Он смотрел на своего клерка:

— Скажите, Хамайя, вы и другие чиновники боитесь приходить сюда на службу?

Хамайя несколько поколебался, а затем сказал:

— Я считаю, что двое юношей пришли сюда, так как очень нуждаются в получении жалования, потому что их семьи очень бедны. Относительно меня, то мне нечего бояться, ведь у меня нет семьи.

Акитада сжал кулаки. — Это недопустимо! — пробормотал он. Он на мгновение задумался, а затем сказал:

— Скажи моим помощникам, пускай сообщат, когда они освободятся. Я знаю, вы и Сэмэй по-прежнему разбираете архивы, но один из ваших клерков должен заняться поиском информации об изгоях и их отношениях с семьей Уэсуги.

Следующий час он провел, как и многие другие в течение минувшей недели, за изучением отчетов, оставленных его предшественниками. Некоторые из них были крайне отрывочны и, как правило, чтобы скрыть факт убогого состояния дел, писались по шаблону. Из четырех основных докладов, которые каждый губернатор или его представитель ежегодно должны были направлять в столицу, три показывали хороший уровень доходов провинции. Было заметно, что они тщательно готовились и были подписаны губернаторами. Четвертый доклад, озаглавленный Отчет правления, выглядел иначе. Он указывал на бедственное состояние провинциальной администрации, ее зданий, обеспечения и ее сотрудников. Эти отчеты, перечислявшие проблемы, были плохо подготовлены и пронизаны жалобами должностных лиц. Они указывали на недостаток людей, нехватку средств, отсутствие рабочей силы и отсутствие поставок зерна в хранилище провинции. Конкретные детали были лучше, чем те, в которых застал свою резиденцию Акитада, но они, в некоторой степени, объясняли, почему губернаторы и их представители, в конечном итоге, стремились поскорее покинуть столицу провинции. Вероятно, резиденция была — необитаемой, а сотрудники — существовали, только на бумаге.

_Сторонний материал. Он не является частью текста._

(* ===== verification/TuiProps.v ===== *)
(** * Properties of the terminal application *)
From stdpp Require Import base list strings.
From Stdlib Require Import ZArith NArith.
From S2P Require Import Prelude JsString JsValue Regex Catalog Protocol Display DisplayProps Envelope.
From S2P Require Import Events EventsFacts EventsProps LocalClient TuiFormat TuiApp.

(** ** Lines of text *)

(** The window of the computer timeline shows at most five events in their order and
    always contains the selected one: for an index inside the history the selected event
    is at its offset in the window. *)
Theorem selected_event_is_visible {A} (events : list A) (index : Z) :
  (0 <= index < Z.of_nat (length events))%Z →
  let start := windowStart (Z.of_nat (length events)) index in
  length (visibleEvents events index) = Nat.min 5 (length events) ∧
  (0 <= index - start < 5)%Z ∧
  visibleEvents events index !! Z.to_nat (index - start) = events !! Z.to_nat index.
Proof.
  intros Hi. cbv zeta. unfold visibleEvents, windowStart.
  remember (Z.max 0 (Z.min (Z.of_nat (length events) - 5) (index - 2))) as start eqn:Hst.
  assert (0 <= index - start < 5)%Z as Hs by lia.
  assert (Z.to_nat start + 5 ≤ length events ∨ Z.to_nat start = 0) as Hw by lia.
  split_and!; [|lia..|].
  - rewrite length_take, length_drop. lia.
  - rewrite lookup_take_lt by lia. rewrite lookup_drop.
    by replace (Z.to_nat start + Z.to_nat (index - start)) with (Z.to_nat index) by lia.
Qed.

Lemma selected_event_is_visible_witness :
  visibleEvents [10; 11; 12; 13; 14; 15; 16; 17] 6 = [13; 14; 15; 16; 17] ∧
  visibleEvents [10; 11; 12; 13; 14; 15; 16; 17] 6 !! 3 = Some 16.
Proof.
  destruct (selected_event_is_visible [10; 11; 12; 13; 14; 15; 16; 17] 6) as (_ & _ & Hv).
  - simpl. lia.
  - split; [reflexivity|]. exact Hv.
Defined.

Lemma clip_length maximum cut s : cut < maximum → length (clip maximum cut s) ≤ maximum.
Proof.
  intros Hc. unfold clip. destruct (Nat.ltb_spec maximum (length s)) as [Hl|Hl]; [|lia].
  rewrite length_app, length_take. change (length ellipsis) with 1. lia.
Qed.

(** ** Studio proposals *)

(** A proposal of an intent of the studio state. *)
Definition has_proposal (value : json) (r : proposalRef) (p : json) : Prop :=
  ∃ intent proposals, intent ∈ studioEntries value ∧ get "id" intent = Some (JStr r.1) ∧
    get "proposals" intent = Some (JArr proposals) ∧ p ∈ proposals ∧ is_record p = true ∧
    get "id" p = Some (JStr r.2).

Lemma findProposal_spec accepts value :
  match findProposal accepts value with
  | Some r => ∃ p, has_proposal value r p ∧ accepts p = true
  | None => ∀ r p, has_proposal value r p → accepts p = false
  end.
Proof.
  unfold findProposal. set (f := λ intent, _). set (l := flat_map f (studioEntries value)).
  assert (∀ r, r ∈ l ↔ ∃ p, has_proposal value r p ∧ accepts p = true) as Hl.
  { intros r. subst l. rewrite list_elem_of_In, in_flat_map. setoid_rewrite <- list_elem_of_In.
    unfold has_proposal. split.
    - intros (intent & Hin & Hr). subst f. simpl in Hr.
      destruct (asString (get "id" intent)) as [i|] eqn:Hi; [|by apply not_elem_of_nil in Hr].
      destruct (isArray (get "proposals" intent)) as [ps|] eqn:Hps; [|by apply not_elem_of_nil in Hr].
      apply list_elem_of_omap in Hr as (p & Hp & Hr).
      destruct (is_record p && accepts p) eqn:Hb; [|done]. bools.
      destruct (asString (get "id" p)) as [j|] eqn:Hj; [|done]. injection Hr as <-.
      exists p. split; [|done]. exists intent, ps. apply asString_Some in Hi, Hj.
      destruct (get "proposals" intent) as [[]|]; naive_solver.
    - intros (p & (intent & ps & Hin & Hi & Hps & Hp & Hrec & Hj) & Ha).
      exists intent. split; [done|]. subst f. simpl. rewrite Hi, Hps. simpl.
      apply list_elem_of_omap. exists p. split; [done|]. rewrite Hrec, Ha, Hj. simpl. by destruct r. }
  destruct l as [|r l'] eqn:El; simpl.
  - intros r p Hp. apply not_true_is_false. intros Ha.
    assert (r ∈ @nil proposalRef) as Hin by (apply Hl; eauto). by apply not_elem_of_nil in Hin.
  - apply Hl. left.
Qed.

(** The studio keys act on the right proposal: the proposal offered for a decision
    exists, belongs to its intent and is still proposed, and none is offered only when
    none is proposed; the one offered for application is accepted and was not applied. *)
Theorem studio_proposals_are_the_open_ones (value : json) :
  match pendingStudioProposal value with
  | Some r => ∃ p, has_proposal value r p ∧ get "status" p = Some (JStr (js "proposed"))
  | None => ∀ r p, has_proposal value r p → get "status" p ≠ Some (JStr (js "proposed"))
  end ∧
  match acceptedStudioProposal value with
  | Some r => ∃ p, has_proposal value r p ∧ get "status" p = Some (JStr (js "accepted")) ∧
                   get "applied_at" p = None
  | None => ∀ r p, has_proposal value r p → get "status" p = Some (JStr (js "accepted")) →
                   is_Some (get "applied_at" p)
  end.
Proof.
  assert (∀ s v, isLit s v = true ↔ v = Some (JStr (js s))) as Hlit.
  { intros s v. unfold isLit. destruct v as [[]|]; try done. rewrite jeqb_eq. naive_solver. }
  unfold pendingStudioProposal, acceptedStudioProposal.
  pose proof (findProposal_spec isProposed value) as H1.
  pose proof (findProposal_spec isAcceptedUnapplied value) as H2.
  split.
  - destruct (findProposal isProposed value) as [r|].
    + destruct H1 as (p & Hp & Ha). exists p. by apply Hlit in Ha.
    + intros r p Hp Hs. specialize (H1 r p Hp). apply Hlit in Hs. unfold isProposed in H1. congruence.
  - destruct (findProposal isAcceptedUnapplied value) as [r|];
      unfold isAcceptedUnapplied, hasOwn in H2.
    + destruct H2 as (p & Hp & Ha). exists p. apply andb_true_iff in Ha as [Hs Hn].
      apply negb_true_iff, bool_decide_eq_false in Hn. apply Hlit in Hs. split_and!; [done..|].
      by apply eq_None_not_Some.
    + intros r p Hp Hs. specialize (H2 r p Hp). apply Hlit in Hs. rewrite Hs in H2.
      cbn [andb] in H2. apply negb_false_iff in H2. by apply bool_decide_eq_true in H2.
Qed.

(** ** What reaches the screen from a tool event *)

Section Screen.
Context `{Platform}.

(** The line a tool event is shown with, when it comes from its display model, is a
    text the display guard accepts followed by its truth label: no markup, no control
    character, no credential reaches the terminal through a model. *)
Theorem tool_title_is_safe (payload : ComputerEventPayload) (model m : json) :
  cp_display_model payload = Some model →
  displayModelCompatibility (Z.of_nat (length (cp_source_references payload))) model ≠ unsupported →
  migrateDisplayModel (Z.of_nat (length (cp_source_references payload))) model = Some m →
  ∃ text truth, toolSummary payload = text ++ js " · " ++ truth ∧
    displayTextIsSafe text displayTextMaximum = true ∧
    truth ∈ map js displayTruths.
Proof.
  intros Hm Hc Hmig. unfold toolSummary. rewrite Hm. rewrite bool_decide_false by done. rewrite Hmig.
  apply migrate_valid in Hmig. unfold isDisplayModel in Hmig. bools. unfold titleText.
  destruct (get "title" m) as [title|] eqn:Ht; [|done].
  match goal with Hd : isDisplayDatum _ _ = true |- _ => unfold isDisplayDatum in Hd end. bools.
  cbn [getO] in *. unfold textOk, isName in *.
  destruct (asString (get "value" title)) as [text|] eqn:Hv; [|done].
  destruct (asString (get "truth" title)) as [truth|] eqn:Htr; [|done].
  apply asString_Some in Hv as ->. apply asString_Some in Htr as ->. cbn [toStrO toStr].
  exists text, truth. split_and!; [done|done|].
  match goal with Hn : in_names truth _ = true |- _ => apply in_names_spec in Hn as (n & Hn & ->) end.
  by apply list_elem_of_fmap_2.
Qed.
End Screen.

#[local] Existing Instance test_platform.

Definition shown_payload : ComputerEventPayload := {|
  cp_tool_event_id := uuid "1"; cp_provider_tool_call_id := js "call"; cp_tool := js "web_search";
  cp_operation := js "search";
  cp_scope := {| cs_actor_id := uuid "a"; cs_session_id := None; cs_turn_id := None;
                 cs_task_id := None; cs_outcome_id := None; cs_agent_id := js "ion" |};
  cp_risk_class := js "GREEN"; cp_phase := completed; cp_timestamp := js "now";
  cp_display_kind := js "search";
  cp_source_references := [{| sr_kind := js "web"; sr_id := js "1" |}; {| sr_kind := js "web"; sr_id := js "2" |}];
  cp_terminal_status := Some completed; cp_progress := None; cp_result := None;
  cp_display_model := Some sample_model |}.

Lemma tool_title_is_safe_witness :
  ∃ text truth, toolSummary shown_payload = text ++ js " · " ++ truth ∧
    displayTextIsSafe text displayTextMaximum = true ∧ truth ∈ map js displayTruths.
Proof.
  apply (tool_title_is_safe shown_payload sample_model sample_model).
  - reflexivity.
  - vm_compute. discriminate.
  - vm_compute. reflexivity.
Defined.

Example shown_line : toolSummary shown_payload = js "Release notes · observed".
Proof. vm_compute. reflexivity. Qed.

(** Lines as the terminal shows them. *)
Example formatted_lines :
  recordLine (JObj [(js "name", JStr (js "Nightly")); (js "next_due_at", JStr (js "09:00"))])
    ["name"; "status"; "next_due_at"]%string = js "name: Nightly · next due at: 09:00" ∧
  eventTitle (js "memory.index_built") = js "Memory · Index built" ∧
  eventTitle (js "turn.started") = js "Request started" ∧
  workSummary (JObj [(js "contract", JObj [(js "goal", JStr (js "Ship"))]);
                     (js "completion_percentage", JNum (NFin 125 (-1)))])
    = js "Ship · next: choose next action · 12.5% verified" ∧
  parseSlash (js "/memory.search  {}") = (js "memory.search", js "{}") ∧
  pretty (JObj [(js "a", JArr [JNum (NFin 1 0); JNull]); (js "b", JObj [])])
    = js "{" ++ [10%N] ++ js "  " ++ quote (js "a") ++ js ": [" ++ [10%N] ++ js "    1," ++ [10%N] ++
      js "    null" ++ [10%N] ++ js "  ]," ++ [10%N] ++ js "  " ++ quote (js "b") ++ js ": {}" ++
      [10%N] ++ js "}".
Proof. vm_compute. repeat split. Qed.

Документы Уэсуги, представлявшие данные относительно сбора и хранения риса, были подготовлены аккуратно и тщательно, как первые три отчета. В них указывалось, какие количества риса хранились отдельно, а также сколько было отправлено на север для обеспечения воюющих войск.

Разницу между отчетами Правления и другими Хамайя объяснил тем, что не был допущен к контролю за сбором риса и податей, который осуществлял Главный управляющий. Назначенные же чиновники просто подписывали документы, подготовленные в другом месте.

Это говорило об ужасающем положении, в котором оказался Акитада, фактически лишенный власти.

Когда Тора и Хитомаро прибыли с докладом, он сказал:

— Сядьте! В прошлом жители провинции ежедневно обращались в администрацию за регистрацией различных гражданских актов. Я ожидал, что такое же положение будет и в настоящее время, но за время нашего пребывания здесь еще не было подано ни единого заявления на регистрацию сделок, завещаний, никаких жалоб. Поскольку люди не могут жить вместе в течение целого года без оформления различных сделок, предполагаю, что жителям провинции запретили обращаться с заявлениями в императорскую администрацию.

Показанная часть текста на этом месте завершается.